Note that even if there exists an earlier reference to a "chupacabra," it has no bearing on the fact that the description of the original Puerto Rican chupacabra was taken from the 1995 film Species-that is indisputable. The only question is if the name itself was in use earlier. Still, I'm the kinda guy who loves solving mysteries and getting facts right.

So what can we make of this? There are only a few possibilities:

1) The "chupacabra" (vampiric monster) was known, written about, and discussed years or decades earlier than believed (possibly from the 1950s); or

2) We have a fascinating memory experiment in progress, in which dozens (perhaps hundreds) of people are mis-remembering the exact same thing: hearing stories about the chupacabra decades ago.

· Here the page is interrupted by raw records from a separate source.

(* ===== verification/Runtime.v ===== *)
(** The runtime and the node's chain specifications: the registry's
    configuration in the runtime (src/runtime/src/lib.rs), the genesis presets
    (src/runtime/src/genesis_config_presets.rs), the chain specifications
    (src/node/src/chain_spec.rs) and how the command line selects one
    (src/node/src/command.rs). *)

From S2P Require Export Concrete RegistryProps Weights.
From stdpp Require Export strings.
#[local] Open Scope Z_scope.

(** * The member registry in the runtime *)

(** [impl pallet_member_registry::Config for Runtime]. *)
Definition Runtime_config `{System} : MemberRegistry.Config :=
  {| RootClubAdminOrigin := ensure_root |}.

(** [parameter_types!] of the runtime. *)
Definition SS58Prefix : Z := 42.
Definition ExistentialDeposit : Z := 1.
Definition MinimumPeriod : Z := 3.
Definition ParachainId : Z := 2000.
Definition PARACHAIN_ID : Z := ParachainId.

(** * The runtime's calls *)

(** [impl WeightInfo for DummyWeight]. *)
Definition DummyWeight : WeightInfo :=
  let zero := {| ref_time := 0; proof_size := 0 |} in
  {| w_create_club := zero; w_add_officer := zero; w_remove_officer := zero;
     w_create_attestation := zero; w_register_member := zero; w_add_member_admin := zero;
     w_remove_member_admin := zero; w_set_role := zero |}.

(** In the runtime every call of the registry is free. *)
Lemma registry_calls_are_free `{System} c :
  call_weight DummyWeight c = {| ref_time := 0; proof_size := 0 |}.
Proof. by destruct c. Qed.

(** The calls of the SDK pallets in the runtime, other than Sudo's, are parameters.
    Some of frame_system's overwrite raw storage ([set_storage], [kill_storage],
    [kill_prefix]) or replace the runtime's code ([set_code] and the other upgrades). *)
Class SdkCalls := {
  SystemCall : Type;
  overwrites_state : SystemCall → bool;
  TimestampCall : Type;
  BalancesCall : Type
}.

(** [construct_runtime!]: a call of one of the five pallets.  Sudo's calls, which
    contain calls of the runtime, are those of pallet_sudo. *)
Inductive RuntimeCall `{System} `{SdkCalls} : Type :=
| System_ (c : SystemCall)
| Timestamp (c : TimestampCall)
| Balances (c : BalancesCall)
| Sudo_sudo (c : RuntimeCall)
| Sudo_unchecked_weight (c : RuntimeCall) (weight : Weight)
| Sudo_sudo_as (who : AccountId) (c : RuntimeCall)
| Sudo_set_key (new : AccountId)
| Sudo_remove_key
| MemberRegistry_ (c : MemberRegistry.Call).

(** * Genesis presets *)

(** What the presets take from the SDK: the development accounts with their
    public keys, the existential deposit, the XCM version, the names of the two
    presets, and the JSON text of a genesis configuration. *)
Class Sdk `{System} := {
  AuraId : Type;
  Alice : AccountId;
  Alice_public : AuraId;
  Bob : AccountId;
  Bob_public : AuraId;
  well_known : list AccountId;
  EXISTENTIAL_DEPOSIT : Z;
  XCM_VERSION : Z;
  PresetId : Type;
  PresetId_eq_dec :: EqDecision PresetId;
  DEV_RUNTIME_PRESET : PresetId;
  LOCAL_TESTNET_RUNTIME_PRESET : PresetId
}.

(** [genesis_config_presets::PARACHAIN_ID]. *)
Definition presets_PARACHAIN_ID : Z := 1000.

Record SessionKeys `{Sdk} : Type := { aura : AuraId }.

(** The fields of [RuntimeGenesisConfig] the presets set. *)
Record GenesisPatch `{Sdk} : Type := {
  gp_balances : list (AccountId * Z);
  gp_parachain_id : Z;
  gp_invulnerables : list AccountId;
  gp_candidacy_bond : Z;
  gp_session_keys : list (AccountId * AccountId * SessionKeys);
  gp_safe_xcm_version : option Z;
  gp_sudo_key : option AccountId
}.

Section Presets.
  Context {Sys : System} {SDK : Sdk}.

(** [serde_json::to_string(&patch)...into_bytes()]. *)
Variable to_json : GenesisPatch → list Byte.byte.

Definition SAFE_XCM_VERSION : Z := XCM_VERSION.

Definition template_session_keys (keys : AuraId) : SessionKeys := {| aura := keys |}.

Definition testnet_genesis (invulnerables : list (AccountId * AuraId))
    (endowed_accounts : list AccountId) (root : AccountId) (id : Z) : GenesisPatch := {|
  gp_balances := (λ k, (k, Z.shiftl 1 60)) <$> endowed_accounts;
  gp_parachain_id := id;
  gp_invulnerables := (λ '(acc, _), acc) <$> invulnerables;
  gp_candidacy_bond := EXISTENTIAL_DEPOSIT * 16;
  gp_session_keys := (λ '(acc, aura), (acc, acc, template_session_keys aura)) <$> invulnerables;
  gp_safe_xcm_version := Some SAFE_XCM_VERSION;
  gp_sudo_key := Some root
|}.

Definition local_testnet_genesis : GenesisPatch :=
  testnet_genesis [(Alice, Alice_public); (Bob, Bob_public)] well_known Alice presets_PARACHAIN_ID.

Definition development_config_genesis : GenesisPatch :=
  testnet_genesis [(Alice, Alice_public); (Bob, Bob_public)] well_known Alice presets_PARACHAIN_ID.

Definition get_preset (id : PresetId) : option (list Byte.byte) :=
  patch ← (if decide (id = LOCAL_TESTNET_RUNTIME_PRESET) then Some local_testnet_genesis
           else if decide (id = DEV_RUNTIME_PRESET) then Some development_config_genesis
           else None);
  Some (to_json patch).

Definition preset_names : list PresetId := [DEV_RUNTIME_PRESET; LOCAL_TESTNET_RUNTIME_PRESET].

(** The presets on offer are the presets listed, and one configuration. *)
Lemma get_preset_named id :
  get_preset id = if decide (id ∈ preset_names) then Some (to_json local_testnet_genesis) else None.
Proof.
  unfold get_preset, preset_names. repeat case_decide; subst; try done; set_solver.
Qed.

End Presets.

(** The parachain identifier of the presets is not the runtime's. *)
Lemma presets_parachain_id_differs `{Sdk} :
  gp_parachain_id local_testnet_genesis = 1000 ∧ PARACHAIN_ID = 2000.
Proof. done. Qed.

(** * Chain specifications *)

Inductive ChainType : Type := Development | Local.

(** [runtime::GenesisConfig] as the node fills it; the code blob is left out. *)
Record GenesisConfig `{System} : Type := {
  gc_minimum_period : Z;
  gc_balances : list (AccountId * Z);
  gc_sudo_key : option AccountId
}.

Record ChainSpec `{System} : Type := {
  cs_relay_chain : string;
  cs_para_id : Z;
  cs_name : string;
  cs_id : string;
  cs_chain_type : ChainType;
  cs_genesis : GenesisConfig;
  cs_protocol_id : option string;
  cs_token_symbol : string;
  cs_token_decimals : Z;
  cs_ss58_format : Z
}.

(** What the node takes from sp_core: key pairs from a secret, which the development
    names have, and the account of a pair's public key. *)
Definition dev_names : list string := ["Alice"; "Bob"; "Charlie"; "Dave"; "Eve"; "Ferdie"].

Class KeyPairs `{System} := {
  Pair : Type;
  Pair_from_string : string → option Pair;
  into_account : Pair → AccountId;
  dev_pairs : ∀ name, name ∈ dev_names → is_Some (Pair_from_string ("//" +:+ name))
}.

Section Node.
  Context {Sys : System} {KP : KeyPairs}.

(** [None] is the panic of [expect]; so it is for what is built with it. *)
Definition get_account_id_from_seed (seed : string) : option AccountId :=
  into_account <$> Pair_from_string ("//" +:+ seed).

(** [ChainSpec::from_json_file]. *)
Variable from_json_file : string → result ChainSpec string.

Definition RELAY_CHAIN : string := "rococo-local".

Definition build_genesis (endowed : list AccountId) (sudo_key : AccountId) : GenesisConfig :=
  let balances := (λ acct, (acct, 1000000000000000)) <$> endowed in
  {| gc_minimum_period := 0; gc_balances := balances; gc_sudo_key := Some sudo_key |}.

Definition development_chain_spec : option ChainSpec :=
  sudo ← get_account_id_from_seed "Alice";
  bob ← get_account_id_from_seed "Bob";
  charlie ← get_account_id_from_seed "Charlie";
  dave ← get_account_id_from_seed "Dave";
  eve ← get_account_id_from_seed "Eve";
  ferdie ← get_account_id_from_seed "Ferdie";
  let endowed := [sudo; bob; charlie; dave; eve; ferdie] in
  Some {| cs_relay_chain := RELAY_CHAIN; cs_para_id := PARACHAIN_ID; cs_name := "Development";
     cs_id := "dev"; cs_chain_type := Development; cs_genesis := build_genesis endowed sudo;
     cs_protocol_id := None; cs_token_symbol := "UNIT"; cs_token_decimals := 12;
     cs_ss58_format := 42 |}.

Definition local_chain_spec : option ChainSpec :=
  sudo ← get_account_id_from_seed "Alice";
  bob ← get_account_id_from_seed "Bob";
  charlie ← get_account_id_from_seed "Charlie";
  let endowed := [sudo; bob; charlie] in
  Some {| cs_relay_chain := RELAY_CHAIN; cs_para_id := PARACHAIN_ID; cs_name := "Local Testnet";
     cs_id := "local_testnet"; cs_chain_type := Local; cs_genesis := build_genesis endowed sudo;
     cs_protocol_id := Some "template-local"; cs_token_symbol := "UNIT"; cs_token_decimals := 12;
     cs_ss58_format := 42 |}.

Definition load_spec (id : string) : option (result ChainSpec string) :=
  if decide (id = "dev") then Ok <$> development_chain_spec
  else if decide (id = "template-rococo") then Ok <$> local_chain_spec
  else if decide (id = "" ∨ id = "local") then Ok <$> local_chain_spec
  else Some (from_json_file id).

(** The accounts of the development names exist, so the specifications that come with
    the node can be built and loading one never panics. *)
Lemma dev_account name : name ∈ dev_names → ∃ a, get_account_id_from_seed name = Some a.
Proof. intros [p Hp]%dev_pairs. unfold get_account_id_from_seed. rewrite Hp. by eexists. Qed.

Ltac dev_accounts :=
  repeat match goal with |- context [get_account_id_from_seed ?n] =>
    let Ha := fresh in destruct (dev_account n) as [? Ha]; [unfold dev_names; set_solver|rewrite Ha; cbn; clear Ha]
  end.

Lemma built_in_specs : is_Some development_chain_spec ∧ is_Some local_chain_spec.
Proof. unfold development_chain_spec, local_chain_spec. split; dev_accounts; by eexists. Qed.

Lemma load_spec_total id : is_Some (load_spec id).
Proof.
  destruct built_in_specs as [[dev Hdev] [loc Hloc]]. unfold load_spec. rewrite Hdev, Hloc.
  repeat case_decide; by eexists.
Qed.

Lemma load_built_in spec id :
  id ∈ ["dev"; "template-rococo"; ""; "local"] → load_spec id = Some (Ok spec) →
  development_chain_spec = Some spec ∨ local_chain_spec = Some spec.
Proof.
  destruct built_in_specs as [[dev Hdev] [loc Hloc]]. unfold load_spec. rewrite Hdev, Hloc.
  repeat case_decide; intros; simplify_eq/=; auto. set_solver.
Qed.

(** The total issuance of a genesis configuration. *)
Definition total_issuance (g : GenesisConfig) : Z := foldr (λ b n, b.2 + n) 0 (gc_balances g).

(** The specifications that come with the node are valid genesis
    configurations: every balance is at least the existential deposit, the
    issuance fits the [u128] balance, sudo is an endowed account, and they
    carry the runtime's parachain identifier and address prefix, and the one relay chain. *)
Lemma built_in_specs_valid spec id :
  id ∈ ["dev"; "template-rococo"; ""; "local"] → load_spec id = Some (Ok spec) →
  Forall (λ b, ExistentialDeposit ≤ b.2) (gc_balances (cs_genesis spec)) ∧
  in_range u128_max (total_issuance (cs_genesis spec)) ∧
  (∃ sudo, gc_sudo_key (cs_genesis spec) = Some sudo ∧ sudo ∈ (gc_balances (cs_genesis spec)).*1) ∧
  cs_para_id spec = PARACHAIN_ID ∧ cs_ss58_format spec = SS58Prefix ∧
  cs_relay_chain spec = RELAY_CHAIN.
Proof.
  intros Hid Hl. revert Hl. intros [Hl|Hl]%load_built_in; [..|done]; revert Hl;
    unfold development_chain_spec, local_chain_spec; dev_accounts; intros [= <-].
  all: simpl; split_and!; [repeat constructor; simpl; unfold ExistentialDeposit; lia | done |
    eexists; split; [done|set_solver] | done | done | done].
Qed.

(** Their minimum period is not the runtime's. *)
Lemma genesis_minimum_period_differs endowed sudo_key :
  gc_minimum_period (build_genesis endowed sudo_key) = 0 ∧ MinimumPeriod = 3.
Proof. done. Qed.

End Node.

(** * Who governs the runtime *)

Section Governance.
  Context {F : Frame} {Sys : System}.
  #[local] Existing Instance Runtime_config.

Lemma runtime_root_only_lemma env origin c s who :
  ensure_root origin = false →
  (∃ name admin md, c = CreateClub name admin md) ∨ (∃ role, c = SetRole who role) →
  MemberRegistry.dispatch env origin c s = (s, Err BadOrigin).
Proof.
  intros Ho [(name & admin & md & ->)|(role & ->)]; simpl;
    [unfold create_club | unfold set_role]; rewrite with_storage_layer_run; st_run; simpl;
    rewrite Ho; by st_run.
Qed.

(** The runtime's registry is governed by root alone.  No other origin can
    create a club or assign a role (also not the admin of the member's club);
    and as long as root has not acted, whatever calls others make, the registry
    of a fresh chain has no club, no attestation and no member. *)
Theorem runtime_root_only :
  (∀ env origin c s who, ensure_root origin = false →
     (∃ name admin md, c = CreateClub name admin md) ∨ (∃ role, c = SetRole who role) →
     MemberRegistry.dispatch env origin c s = (s, Err BadOrigin)) ∧
  (∀ s, rtc (λ s s', ∃ env origin c, ensure_root origin = false ∧
               s' = fst (MemberRegistry.dispatch env origin c s)) genesis s →
     s = genesis).
Proof.
  split; [intros; by eapply runtime_root_only_lemma|].
  intros s Hr. pattern s.
  refine (rtc_preserves _ (λ s, s = genesis) genesis s _ Hr eq_refl).
  intros x y -> (env & origin & c & Ho & ->).
  destruct (MemberRegistry.dispatch env origin c genesis) as [s' [u|e]] eqn:Hd; simpl.
  2:{ by apply registry_dispatch_err in Hd. }
  exfalso. inv_dispatch Hd; simpl in *; rewrite ?sm_get_empty in *; try congruence.
Qed.

End Governance.

(** The runtime at the concrete accounts: account 5 cannot create a club, root can. *)
Lemma runtime_root_only_witness :
  let cfg := @Runtime_config concrete_system in
  let create := @CreateClub concrete_system [] (user 5) None in
  let env := {| now_as_millis := 1; block_number := 1 |} in
  @MemberRegistry.dispatch concrete_frame concrete_system cfg env (by_user 5) create
      (@genesis concrete_frame concrete_system) =
    (@genesis concrete_frame concrete_system, Err BadOrigin) ∧
  is_ok (snd (@MemberRegistry.dispatch concrete_frame concrete_system cfg env by_root create
      (@genesis concrete_frame concrete_system))) = true.
Proof.
  intros cfg create env. split; [|reflexivity].
  apply (proj1 (@runtime_root_only concrete_frame concrete_system) env (by_user 5) create
    (@genesis concrete_frame concrete_system) (user 5)); [reflexivity|].
  left. exists [], (user 5), None. reflexivity.
Defined.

Who's right? I honestly have no idea. Just because I didn't find any references to a chupacabra before 1995 doesn't mean there aren't any. I'm a pretty thorough researcher, but no one's perfect, and I might have missed an earlier reference.

Memory research has shown that the perception that something has been around for a long time influences our beliefs. Researcher Elizabeth Loftus, for example, has shown how people can create false memories of experiencing things that never happened. For example, in one experiment Loftus and colleagues found that by (falsely) telling people that they had experienced something in their youths, they came to believe it. In one study, adults specifically remembered drinking Stewart's brand root beer from bottles decades earlier in their youth-despite the fact that the bottles had only been made for a decade. The same thing happened with Werther's Original caramels, which adults reminisced about enjoying as children in the 1950s, but could not have, since they were only created in 1969. (For more see Braun, K. A., Ellis, R., & Loftus, E.F. 2001. Making my memory: How advertising can change our memories. P sychology & Marketing ).

Either way, I hope we find the answer. Surely if a "chupacabra" was widely known and discussed as far back as the 1950s, there are plenty of written examples dating back to then (the word should appear in newspapers, magazines, books, folklore journals, etc.). Even if it was mostly confined to rumor and gossip, it should have appeared in print at some point.

I'll offer a public $200 reward (plus a signed copy of my book) for any verifiable written evidence of a vampiric monster called the chupacabra (or chupacabras) that dates before 1990. It must be a published, dated reference. Let's see what turns up!